Aujourd’hui, à l’occasion du lancement de la campagne pour le 14 juin, sept travailleuses venues des quatre coins de la Suisse ont donné le coup d’envoi de la mobilisation. Pamela Silva Barrientos, assistante en pharmacie, constate : « Nous exécutons de très nombreuses tâches qui exigent un haut niveau de concentration. Nous devons constamment nous perfectionner. Tout ça pour finir dans le rouge à la fin du mois ! ». Les branches où les femmes sont majoritaires doivent être revalorisées : « Dans le commerce de détail, les salaires sont bas. Pourtant, le travail est physiquement éprouvant, on est constamment en contact avec la clientèle et on nous demande beaucoup de flexibilité. Où est la valorisation ? Où est la possibilité de concilier vie professionnelle et vie privée ? », interroge Kerstin Maurhofer-Späh, vendeuse. Selon Loreen Erras, infirmière, les conditions de travail doivent rapidement changer dans sa branche : « La pénurie de personnel ne fera qu’empirer avec de moins bonnes conditions de travail. Il faut mettre fin à ce cercle vicieux en proposant des conditions de travail appropriées ! ».

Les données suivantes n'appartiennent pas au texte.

(** * PostgreSQL MCP gateway: a shallow embedding of [postgresql-mcp.py]

    The development follows the Python module top to bottom:

    - [PyStr]: the [str] methods the module calls ([strip], [upper],
      [lower], [startswith], [in], [join]);
    - values, dictionaries and the object store (dictionaries are mutable
      objects, [copy] allocates, [update] and [pop] mutate in place);
    - the database driver, as an environment that answers each call from
      the history of the calls made so far;
    - [get_config_from_args], [get_connection] and the operation handlers
      [execute_query], [insert_data], [update_data];
    - the catalogue handlers [list_tables], [describe_table],
      [list_schemas], and [create_table];
    - the properties.

    Modelling boundaries.  A text is held as the UTF-8 bytes of its
    characters; [strip] and [upper] act on the characters, with the
    white space and the upper case of Unicode, and [lower] on the ASCII
    letters, which is all the module can observe of it.  JSON
    values are the scalars [None], booleans, integers and strings.
    Integer environment variables are taken after [int(...)].  A fetched
    row is the list of its columns with their values, whichever cursor
    class produced it.  The command-line parser and the start of the
    server are outside the embedding. *)

From Stdlib Require Import ZArith Ascii String.
From stdpp Require Import base strings list gmap fin_maps pretty.

(* ===================================================================== *)
(** ** Python strings *)
(* ===================================================================== *)

Module PyStr.

Definition NL : string := String (ascii_of_nat 10) EmptyString.

Definition is_upper (c : ascii) : bool :=
  let n := nat_of_ascii c in (65 <=? n)%nat && (n <=? 90)%nat.

Definition lower_char (c : ascii) : ascii :=
  if is_upper c then ascii_of_nat (nat_of_ascii c + 32) else c.

Fixpoint map_chars (f : ascii → ascii) (s : string) : string :=
  match s with
  | EmptyString => EmptyString
  | String c s' => String (f c) (map_chars f s')
  end.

Muriel Noble, musicienne d’orchestre, explique en quoi dans le monde de la culture, les carrières précaires constituent un terreau favorable aux abus et au harcèlement des femmes : « Quand on est une femme et qu’on n'a pas encore de poste fixe, il est plus difficile de se défendre si l’on est victime de discrimination. Il faut donc des CCT applicables à tout le monde, et dans l’immédiat, des chartes éthiques détaillées doivent être affichées dans tous les lieux culturels ». En tant qu’employée dans le conseil à la clientèle et le contrôle des billets dans les transports publics, Sarah-Julia Mois a elle aussi des revendications précises : « L’employeur a un devoir fondamental de protection des employé-e-s contre le harcèlement au travail, de la part de collègues ou de client-e-s, qu’il est temps de prendre au sérieux et de respecter ».